Fe3O4@piroctone olamine magnetic nanoparticles: Synthesize and therapeutic potential in cutaneous leishmaniasis.

ABSTRACT

BACKGROUND: In recent years, magnetic nanoparticles (NMP) as novel materials have been widely used for biomedical, diagnostic and therapeutic purposes like microbial infection therapy. The purpose of this study is to synthesize PO coated iron oxide magnetic nanoparticles (Fe3O4@PO NPs) and their anti-leishmanial effects in vitro and in vivo against cutaneous leishmaniasis. METHODS: Fe3O4 magnetic nanoparticles were synthesized by the coprecipitation of Fe2 + and Fe3 + ions and used as a nanocarrier for the production of Fe3O4@PO NPs. The in vitro antileishmanial effects of PO-coated Fe3O4 NPs and Fe3O4 NPs (10-200 µg/mL) was determined against the intracellular amastigotes of Leishmania major (MRHO/IR/75/ER) and, then, examined on cutaneous leishmaniasis induced in male BALB/c mice by L. major. The rate of infectivity, production of nitric oxide (NO), and cytotoxic activates of Fe3O4 NPs and Fe3O4@PO NPs on J774-A1 macrophage cells were determined. RESULTS: The size scattering of the Fe3O4 NPs and Fe3O4@PO NPs were in the range among 1-40 and 5-55 nm, respectively. The obtained IC50 values were 62.3 ± 2.15 µg/mL, 31.3 ± 2.26 µg/mL, and 52.6 ± 2.15 µg/mL for the Fe3O4 NPs and Fe3O4@PO NPs, and MA, respectively. The results revealed that the mean number of parasites and the mean diameter of the lesions was considerably (p < 0.05) decreased in the infected mice treated with Fe3O4 NPs and Fe3O4@PO NPs.
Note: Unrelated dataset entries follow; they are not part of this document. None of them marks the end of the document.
Section Delivery.
Context {K U : Type} `{!KernelView K} (fatal : Prop) (submit_all : bool).

Local Abbreviation W := (World K U).
Local Abbreviation com w := (completion (queue (engine w))).
Local Abbreviation evolves := (evolves submit_all).
Local Abbreviation inv := (inv submit_all).

(** What the delivery of the completions still to come relies on; the bookkeeping
    of the completion ring does not matter to it. *)
Context (J : list CompletionEntry → W → Prop).
Context (HJ_release : ∀ l h w,
  J l w → J l (upd (λ e, set_completion (set_cq_khead h (completion (queue e))) e) w)).
Context (HJ_count : ∀ l n w, J l w → J l (upd (set_to_complete n) w)).

(** [Request::complete] runs a callback that uses the engine only through its
    operations, and keeps [J] for the completions after it. *)
Context (complete_request : ReqPtr → Z → M W unit).
Context (Hcomplete : ∀ e l w, inv w → J (e :: l) w →
  wp fatal (complete_request (cqe_user_data e) (cqe_result e)) w (λ _ w',
    evolves (log_delivered (cqe_user_data e) (cqe_result e) w) w' ∧ J l w')).

Lemma inv_log r v (w : W) : inv w → inv (log_delivered r v w).
Proof. intros ([] & ? & ?). split_and!; try done. Qed.

(** The head of the completion ring is moved over one completion. *)
Definition release (head : Z) (w : W) : W :=
  upd (λ e, set_completion (set_cq_khead head (completion (queue e))) e) w.

Lemma release_spec (w : W) e l :
  inv w → cq_view (com w) = e :: l →
  let w' := release (as_u 32 (cq_khead (com w) + 1)) w in
  inv w' ∧ cq_view (com w') = l ∧ balance 0 w' = as_u 64 (balance 0 w + 1) ∧
  cq_khead (com w') = as_u 32 (cq_khead (com w) + 1).
Proof.
  intros ([Hsq Hcq Hst Hts Hn Hans Hbal] & Hroom & Hf) Hv w'.
  destruct (cq_pop_spec (com w) Hcq e l Hv) as (Hwf & Hv' & Hc).
  assert (balance 0 w' = as_u 64 (balance 0 w + 1)) as Hb.
  { unfold balance, w', release. simpl. rewrite Hc. autorewrite with machine. f_equal. lia. }
  split_and!; try done.
Qed.

(** One call of the closure [complete]. *)
Lemma complete_spec i e l update_head (w : W) :
  inv w → J (e :: l) w → cq_view (com w) !! i = Some e →
  match update_head with
  | None => True
  | Some head => head = cq_khead (com w) ∧ i = 0%nat
  end →
  wp fatal (complete complete_request (cq_mask (com w))
    (as_u 32 (cq_khead (com w) + Z.of_nat i)) update_head) w (λ h w', J l w' ∧
    match update_head with
    | None => evolves (log_delivered (cqe_user_data e) (cqe_result e) w) w'
    | Some head =>
        h = Some (as_u 32 (head + 1)) ∧
        evolves (log_delivered (cqe_user_data e) (cqe_result e)
          (release (as_u 32 (head + 1)) w)) w'
    end).
Proof.
  intros Hinv HJ Hi Hu. unfold complete, gets_engine, modify_engine. wp_steps.
  rewrite (cq_read_view _ ltac:(apply Hinv) i e Hi). simpl.
  destruct update_head as [head|].
  - destruct Hu as (-> & ->). wp_steps.
    destruct (cq_view (com w)) as [|x l'] eqn:Hv; [done|]. injection Hi as ->.
    destruct (release_spec w e l' Hinv Hv) as (Hinv' & _).
    eapply wp_mono; [apply (Hcomplete e l); [done|by apply HJ_release]|].
    intros ? w' []. by apply wp_ret.
  - wp_steps. eapply wp_mono; [by apply (Hcomplete e l)|]. intros ? w' []. by apply wp_ret.
Qed.

Lemma cq_count_view (w : W) l :
  inv w → cq_view (com w) = l →
  cq_count (com w) = Z.of_nat (length l) ∧ Z.of_nat (length l) ≤ 2 ^ 31.
Proof.
  intros ([_ Hcq _ _ _ _ _] & _) Hv.
  assert (cq_count (com w) = Z.of_nat (length l)) as Hc by (by rewrite <- length_cq_view, Hv).
  pose proof (ring_size_bounds _ _ (cq_wf_size _ Hcq)). pose proof (cq_wf_count _ Hcq). lia.
Qed.

(** One iteration of the [while] loop. *)
Lemma run_events_step e l lj (w : W) :
  inv w → J (e :: lj) w → cq_view (com w) = e :: l →
  wp fatal (complete complete_request (cq_mask (com w)) (cq_khead (com w))
    (Some (cq_khead (com w)))) w (λ h w', h = Some (cq_khead (com w')) ∧ inv w' ∧
      cq_khead (com w') = as_u 32 (cq_khead (com w) + 1) ∧
      cq_mask (com w') = cq_mask (com w) ∧
      (∃ new, cq_view (com w') = l ++ new ∧ posted (kernel w') = posted (kernel w) ++ new) ∧
      balance 0 w' = as_u 64 (balance 0 w + 1) ∧
      delivered w' = delivered w ++ [cqe_event e] ∧ J lj w').
Proof.
  intros Hinv HJ Hv. assert (in_u 32 (cq_khead (com w))) as Hh by apply Hinv.
  pose proof (complete_spec 0 e lj (Some (cq_khead (com w))) w Hinv HJ) as Hc.
  change (Z.of_nat 0) with 0 in Hc. rewrite Z.add_0_r, (as_u_id 32) in Hc by done.
  eapply wp_mono; [apply Hc; [by rewrite Hv|done]|].
  intros h w1 (HJ1 & -> & Hinv1 & [E1 E2 (new & E3 & E6) E4 E5 _]).
  destruct (release_spec w e l) as (Hinvr & Hvr & Hbr & Hkr); [done..|].
  split_and!; try done; [by rewrite E1| |by rewrite E4].
  exists new. by rewrite E3, E6, <- Hvr.
Qed.

(** The [while] loop delivers the rest of the batch in order and stops at the
    last completion, which it leaves in the ring. *)
Lemma run_events_loop_spec batch x extra (w : W) :
  inv w → J batch w → cq_view (com w) = batch ++ x :: extra →
  balance 0 w = as_u 64 (- Z.of_nat (S (length batch))) →
  wp fatal (run_events_loop complete_request (length batch) (cq_mask (com w))
    (cq_khead (com w)) (as_u 32 (cq_khead (com w) + Z.of_nat (length batch)))) w
    (λ h w', h = cq_khead (com w') ∧ inv w' ∧
      (∃ new, cq_view (com w') = x :: extra ++ new ∧
        posted (kernel w') = posted (kernel w) ++ new) ∧ balance 0 w' = as_u 64 (-1) ∧
      delivered w' = delivered w ++ map cqe_event batch ∧ J [] w').
Proof.
  revert w extra. induction batch as [|e batch IH]; intros w extra Hinv HJ Hv Hb.
  - cbn [length]. change (Z.of_nat 0) with 0. unfold run_events_loop.
    rewrite Z.add_0_r, (as_u_id 32) by apply Hinv. rewrite Z.eqb_refl. apply wp_ret.
    split_and!; try done; simpl in *.
    + exists []. by rewrite !app_nil_r.
    + by rewrite app_nil_r.
  - destruct (cq_count_view w _ Hinv Hv) as [_ Hmax].
    rewrite length_app in Hmax. simpl in Hmax.
    cbn [length] in *. unfold run_events_loop. fold (run_events_loop complete_request).
    destruct (Z.eqb_spec (cq_khead (com w))
      (as_u 32 (cq_khead (com w) + Z.of_nat (S (length batch))))) as [E|_].
    { exfalso. revert E. apply index_add_ne; [apply Hinv|lia]. }
    apply wp_bind. eapply wp_mono; [apply (run_events_step e (batch ++ x :: extra) batch); [done|done|exact Hv]|].
    intros h w1 (-> & Hinv1 & Hk1 & Hm1 & (new & Hv1 & Hp1) & Hb1 & Hd1 & HJ1). rewrite <- Hm1.
    replace (as_u 32 (cq_khead (com w) + Z.of_nat (S (length batch)))) with
      (as_u 32 (cq_khead (com w1) + Z.of_nat (length batch))).
    2:{ rewrite Hk1. autorewrite with machine. f_equal. lia. }
    eapply wp_mono; [apply (IH w1 (extra ++ new)); [done|done| |]|].
    { by rewrite Hv1, <- app_assoc. }
    { rewrite Hb1, Hb. autorewrite with machine. f_equal. lia. }
    intros h w' (-> & Hinv' & (new' & Hv' & Hp') & Hb' & Hd' & HJ'). split_and!; try done.
    + exists (new ++ new'). by rewrite Hv', Hp', Hp1, <- !app_assoc.
    + rewrite Hd', Hd1. simpl. by rewrite <- app_assoc.
Qed.

(** A batch is taken off the expected completions before it is delivered. *)
Lemma start_batch (w : W) n :
  inv w → balance 0 w = 0 →
  let w' := upd (set_to_complete (as_u 64 (to_complete (engine w) - n))) w in
  inv w' ∧ balance 0 w' = as_u 64 (- n).
Proof.
  intros ([Hsq Hcq Hst Hts Hn Hinf Hcomp] & Hroom & Hf) Hb0. split.
  - split_and!; try done. constructor; try done. by apply as_u_range.
  - unfold balance in *. simpl. autorewrite with machine.
    rewrite <- (Z.sub_0_l n), <- Hb0. autorewrite with machine. f_equal. lia.
Qed.

(** [run_events] delivers every completion of the ring exactly once, the last
    one first, releases them all, and leaves nothing unaccounted. *)
Lemma run_events_spec (w : W) :
  inv w → balance 0 w = 0 → J (delivery_order (cq_view (com w))) w →
  wp fatal (run_events false complete_request (read_ring (com w))) w (λ _ w',
    inv w' ∧ balance 0 w' = 0 ∧
    delivered w' = delivered w ++ map cqe_event (delivery_order (cq_view (com w))) ∧
    posted (kernel w') = posted (kernel w) ++ cq_view (com w') ∧ J [] w').
Proof.
  intros Hinv Hb HJ. unfold run_events, read_ring, gets_engine, modify_engine.
  fold (ring_count (cq_khead (com w)) (cq_ktail (com w))). fold (cq_count (com w)).
  wp_steps. destruct (cq_view (com w)) as [|x batch _] eqn:Hv using rev_ind.
  { destruct (cq_count_view w _ Hinv Hv) as [-> _]. simpl. apply wp_ret.
    by rewrite Hv, !app_nil_r. }
  rewrite delivery_order_snoc in HJ.
  destruct (cq_count_view w _ Hinv Hv) as [Hc Hmax]. rewrite length_app in Hc, Hmax.
  simpl in Hc, Hmax. destruct (Z.eqb_spec (cq_count (com w)) 0); [lia|].
  destruct (start_batch w (cq_count (com w)) Hinv Hb) as (Hinv0 & Hb0).
  wp_steps. rewrite arith_u_wraps. simpl. wp_steps.
  set (w0 := upd (set_to_complete _) w) in *.
  replace (as_u 32 (cq_ktail (com w) - 1)) with
    (as_u 32 (cq_khead (com w0) + Z.of_nat (length batch))).
  2:{ rewrite <- (as_u_sub_l 32 (cq_ktail (com w))).
      rewrite <- (ring_tail_index (cq_khead (com w)) (cq_ktail (com w))).
      autorewrite with machine. unfold cq_count in Hc. simpl. f_equal. lia. }
  eapply wp_mono; [apply (complete_spec (length batch) x batch None w0 Hinv0); [by apply HJ_count| |done]|].
  { change (com w0) with (com w). rewrite Hv. apply list_lookup_middle. done. }
  intros h w1 (HJ1 & Hinv1 & [E1 E2 (new & E3 & E6) E4 E5 _]).
  change (com (log_delivered _ _ w0)) with (com w) in E1, E2, E3.
  change (balance 0 (log_delivered _ _ w0)) with (balance 0 w0) in E4.
  wp_steps. change (com w0) with (com w). rewrite <- E1, <- E2.
  replace (Z.to_nat (ring_count (cq_khead (com w1)) _)) with (length batch).
  2:{ unfold ring_count. rewrite as_u_sub_l.
      rewrite as_u_id; unfold in_u; lia. }
  eapply wp_mono; [apply (run_events_loop_spec batch x new w1 Hinv1 HJ1)|].
  { by rewrite E3, Hv, <- app_assoc. }
  { rewrite E4, Hb0, Hc. f_equal. lia. }
  intros h' w2 (-> & Hinv2 & (new' & Hv2 & Hp2) & Hb2 & Hd2 & HJ2). wp_steps.
  destruct (release_spec w2 x (new ++ new')) as (Hinv3 & Hv3 & Hb3 & _); [done..|].
  split_and!; [exact Hinv3|etransitivity; [exact Hb3|by rewrite Hb2]| | |by apply HJ_release].
  - simpl. rewrite Hd2, E5. simpl. rewrite delivery_order_snoc, <- app_assoc. done.
  - assert (posted (kernel w2) = posted (kernel w) ++ new ++ new') as Hp
      by (rewrite Hp2, E6, <- app_assoc; done).
    refine (eq_trans Hp _). f_equal. symmetry. exact Hv3.
Qed.
End Delivery.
The Fe3O4 NPs and Fe3O4@PO NPs significantly (p < 0.05) prompted the production of NO as a dose-dependent manner. The promastigotes pre-incubated in Fe3O4 NPs and Fe3O4@PO NPs at the concentration of 5 µg/mL had the ability to infect only 41.7% and 28.3% of the macrophages cells. The selectivity index of greater than 10 for Fe3O4 NPs and Fe3O4@PO NPs showed its safety to the J774-A1 macrophage cells and specificity to the parasite. CONCLUSION: The results of this survey indicated the high potency of Fe3O4@PO NPs to inhibit the growth of amastigote forms of L. major as well as recovery and improvement CL induced by L. major in BALB/c mice without significant cytotoxicity. The results also indicated that, although the possible anti-leishmanial mechanisms of Fe3O4@PO NPs have not been clearly understood, however, the triggering of NO may be considered as one of the possible anti-leishmanial mechanisms of these nanoparticles. However, additional studies, in particular in clinical contexts, are mandatory.